* [TASK INPUTS]
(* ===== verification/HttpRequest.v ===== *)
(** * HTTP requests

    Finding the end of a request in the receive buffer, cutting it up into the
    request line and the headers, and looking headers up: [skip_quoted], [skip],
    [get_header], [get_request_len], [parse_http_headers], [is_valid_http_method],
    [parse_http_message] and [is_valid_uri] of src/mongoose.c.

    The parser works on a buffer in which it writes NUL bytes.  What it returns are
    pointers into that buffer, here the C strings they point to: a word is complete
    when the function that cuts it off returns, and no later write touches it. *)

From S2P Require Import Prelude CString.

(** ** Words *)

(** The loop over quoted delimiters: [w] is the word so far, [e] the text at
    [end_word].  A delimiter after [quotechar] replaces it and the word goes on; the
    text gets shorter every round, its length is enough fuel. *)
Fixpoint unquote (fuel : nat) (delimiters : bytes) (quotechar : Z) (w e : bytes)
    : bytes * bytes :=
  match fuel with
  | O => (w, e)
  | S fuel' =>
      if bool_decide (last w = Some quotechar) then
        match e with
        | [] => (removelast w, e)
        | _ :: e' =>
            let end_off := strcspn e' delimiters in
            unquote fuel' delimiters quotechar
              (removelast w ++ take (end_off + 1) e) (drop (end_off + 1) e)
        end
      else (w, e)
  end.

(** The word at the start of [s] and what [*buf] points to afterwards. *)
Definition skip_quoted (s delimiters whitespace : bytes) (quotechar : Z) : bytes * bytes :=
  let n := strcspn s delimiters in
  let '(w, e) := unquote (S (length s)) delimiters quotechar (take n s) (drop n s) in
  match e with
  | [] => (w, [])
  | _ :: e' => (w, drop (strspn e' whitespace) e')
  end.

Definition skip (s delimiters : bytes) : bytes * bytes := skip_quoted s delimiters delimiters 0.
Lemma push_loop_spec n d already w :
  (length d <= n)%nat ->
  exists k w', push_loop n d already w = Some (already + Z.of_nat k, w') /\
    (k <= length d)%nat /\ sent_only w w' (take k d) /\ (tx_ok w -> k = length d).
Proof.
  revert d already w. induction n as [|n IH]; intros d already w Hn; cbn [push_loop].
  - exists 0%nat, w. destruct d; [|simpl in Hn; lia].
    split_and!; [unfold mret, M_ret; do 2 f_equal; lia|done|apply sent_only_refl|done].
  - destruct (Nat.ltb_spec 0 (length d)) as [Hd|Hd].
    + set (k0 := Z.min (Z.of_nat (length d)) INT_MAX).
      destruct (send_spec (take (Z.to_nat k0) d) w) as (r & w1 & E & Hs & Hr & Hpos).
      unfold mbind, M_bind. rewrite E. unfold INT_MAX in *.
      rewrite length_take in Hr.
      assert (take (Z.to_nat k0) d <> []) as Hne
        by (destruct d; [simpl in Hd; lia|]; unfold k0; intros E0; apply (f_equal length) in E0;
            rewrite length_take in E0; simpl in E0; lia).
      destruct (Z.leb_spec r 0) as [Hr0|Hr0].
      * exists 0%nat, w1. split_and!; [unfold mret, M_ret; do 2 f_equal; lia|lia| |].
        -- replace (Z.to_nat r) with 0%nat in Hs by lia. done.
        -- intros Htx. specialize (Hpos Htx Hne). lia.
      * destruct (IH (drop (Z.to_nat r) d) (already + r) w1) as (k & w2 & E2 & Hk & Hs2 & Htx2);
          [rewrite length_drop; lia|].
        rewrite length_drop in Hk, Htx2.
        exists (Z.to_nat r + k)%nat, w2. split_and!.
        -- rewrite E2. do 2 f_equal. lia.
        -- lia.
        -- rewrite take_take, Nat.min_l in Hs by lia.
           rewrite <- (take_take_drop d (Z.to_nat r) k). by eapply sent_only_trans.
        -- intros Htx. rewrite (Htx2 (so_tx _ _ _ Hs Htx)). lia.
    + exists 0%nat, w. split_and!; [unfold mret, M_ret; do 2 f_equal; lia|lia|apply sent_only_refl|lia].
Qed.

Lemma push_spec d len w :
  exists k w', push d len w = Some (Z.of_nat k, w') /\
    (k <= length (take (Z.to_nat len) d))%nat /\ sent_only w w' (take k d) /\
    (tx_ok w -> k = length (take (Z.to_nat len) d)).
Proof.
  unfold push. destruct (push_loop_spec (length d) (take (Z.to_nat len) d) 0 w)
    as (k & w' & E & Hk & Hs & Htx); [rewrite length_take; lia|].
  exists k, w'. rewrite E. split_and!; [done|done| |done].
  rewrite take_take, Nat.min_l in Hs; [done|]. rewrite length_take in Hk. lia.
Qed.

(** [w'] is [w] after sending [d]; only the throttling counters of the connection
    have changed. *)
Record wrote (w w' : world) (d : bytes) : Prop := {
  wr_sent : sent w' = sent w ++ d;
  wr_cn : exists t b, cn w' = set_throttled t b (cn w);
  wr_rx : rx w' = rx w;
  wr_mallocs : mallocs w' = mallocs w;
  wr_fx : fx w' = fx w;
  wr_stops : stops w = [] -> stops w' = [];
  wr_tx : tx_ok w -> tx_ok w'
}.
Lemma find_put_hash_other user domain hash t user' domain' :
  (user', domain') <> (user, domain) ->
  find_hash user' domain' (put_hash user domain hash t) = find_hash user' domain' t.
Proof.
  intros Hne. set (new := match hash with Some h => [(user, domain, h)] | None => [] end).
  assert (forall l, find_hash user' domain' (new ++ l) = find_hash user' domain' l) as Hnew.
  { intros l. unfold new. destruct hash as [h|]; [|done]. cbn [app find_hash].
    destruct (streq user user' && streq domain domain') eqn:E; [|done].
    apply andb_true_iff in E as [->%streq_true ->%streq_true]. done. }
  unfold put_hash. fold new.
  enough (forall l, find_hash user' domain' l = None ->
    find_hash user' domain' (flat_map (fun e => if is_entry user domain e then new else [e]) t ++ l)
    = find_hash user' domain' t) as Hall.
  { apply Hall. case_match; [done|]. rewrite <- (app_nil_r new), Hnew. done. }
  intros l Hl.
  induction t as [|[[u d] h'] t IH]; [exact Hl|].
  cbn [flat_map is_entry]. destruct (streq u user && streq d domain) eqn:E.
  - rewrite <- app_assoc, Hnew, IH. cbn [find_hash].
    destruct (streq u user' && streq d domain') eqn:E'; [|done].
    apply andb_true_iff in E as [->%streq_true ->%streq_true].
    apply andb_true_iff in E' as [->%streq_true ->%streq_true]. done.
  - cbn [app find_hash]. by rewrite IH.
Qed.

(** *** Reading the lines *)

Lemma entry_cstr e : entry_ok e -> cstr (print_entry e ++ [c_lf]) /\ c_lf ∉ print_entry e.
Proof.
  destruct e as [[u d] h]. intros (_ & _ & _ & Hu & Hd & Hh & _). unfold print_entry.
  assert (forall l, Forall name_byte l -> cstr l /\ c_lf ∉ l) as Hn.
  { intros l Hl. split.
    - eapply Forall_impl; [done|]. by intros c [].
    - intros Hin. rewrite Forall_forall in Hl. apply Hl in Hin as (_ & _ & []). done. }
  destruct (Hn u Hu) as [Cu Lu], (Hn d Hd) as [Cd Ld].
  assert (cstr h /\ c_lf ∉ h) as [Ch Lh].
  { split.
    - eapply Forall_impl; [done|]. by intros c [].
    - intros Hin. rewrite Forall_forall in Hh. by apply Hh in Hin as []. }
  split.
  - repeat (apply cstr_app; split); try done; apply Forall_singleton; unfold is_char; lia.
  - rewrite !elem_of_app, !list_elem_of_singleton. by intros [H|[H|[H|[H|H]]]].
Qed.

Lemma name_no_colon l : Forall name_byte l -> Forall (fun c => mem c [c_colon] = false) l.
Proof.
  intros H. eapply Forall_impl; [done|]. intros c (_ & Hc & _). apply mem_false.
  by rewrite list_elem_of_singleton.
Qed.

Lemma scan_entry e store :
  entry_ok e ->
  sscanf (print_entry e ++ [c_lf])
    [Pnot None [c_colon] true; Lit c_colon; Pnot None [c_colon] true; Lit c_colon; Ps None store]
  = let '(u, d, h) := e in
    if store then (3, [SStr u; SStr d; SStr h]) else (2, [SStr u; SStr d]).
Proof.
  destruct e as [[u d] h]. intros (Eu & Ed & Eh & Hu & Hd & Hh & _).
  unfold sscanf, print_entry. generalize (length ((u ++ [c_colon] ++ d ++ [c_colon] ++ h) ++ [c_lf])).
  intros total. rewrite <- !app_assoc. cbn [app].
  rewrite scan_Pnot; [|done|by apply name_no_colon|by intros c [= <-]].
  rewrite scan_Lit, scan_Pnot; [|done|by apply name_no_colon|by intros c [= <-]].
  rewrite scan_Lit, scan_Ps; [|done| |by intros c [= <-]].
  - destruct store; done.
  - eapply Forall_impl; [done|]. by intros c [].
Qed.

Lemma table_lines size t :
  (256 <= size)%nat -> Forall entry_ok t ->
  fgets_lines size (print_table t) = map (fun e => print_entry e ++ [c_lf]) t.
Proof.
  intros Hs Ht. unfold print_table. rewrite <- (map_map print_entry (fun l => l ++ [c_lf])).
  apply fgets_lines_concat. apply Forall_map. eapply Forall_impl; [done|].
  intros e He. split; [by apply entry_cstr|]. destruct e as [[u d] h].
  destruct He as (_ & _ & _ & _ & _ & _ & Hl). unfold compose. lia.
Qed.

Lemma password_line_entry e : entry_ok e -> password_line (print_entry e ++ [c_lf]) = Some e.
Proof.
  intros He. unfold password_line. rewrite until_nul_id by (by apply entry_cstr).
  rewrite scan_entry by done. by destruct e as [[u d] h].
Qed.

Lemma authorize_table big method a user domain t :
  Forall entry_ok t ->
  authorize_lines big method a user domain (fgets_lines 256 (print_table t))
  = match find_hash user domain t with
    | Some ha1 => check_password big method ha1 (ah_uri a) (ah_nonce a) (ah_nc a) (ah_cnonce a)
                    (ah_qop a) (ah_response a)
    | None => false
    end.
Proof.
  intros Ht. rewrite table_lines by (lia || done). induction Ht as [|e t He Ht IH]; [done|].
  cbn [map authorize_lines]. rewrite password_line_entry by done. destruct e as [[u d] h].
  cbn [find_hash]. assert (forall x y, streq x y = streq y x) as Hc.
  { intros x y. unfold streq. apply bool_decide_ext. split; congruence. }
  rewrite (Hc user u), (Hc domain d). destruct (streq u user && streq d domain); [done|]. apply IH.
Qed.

* [WORK ITEM] Look through the entries and find each line that has the string "Hall". Copy those lines.

* [RESPONSE TO THIS TASK]
    = find_hash user' domain' t) as Hall.
  { apply Hall. case_match; [done|]. rewrite <- (app_nil_r new), Hnew. done. }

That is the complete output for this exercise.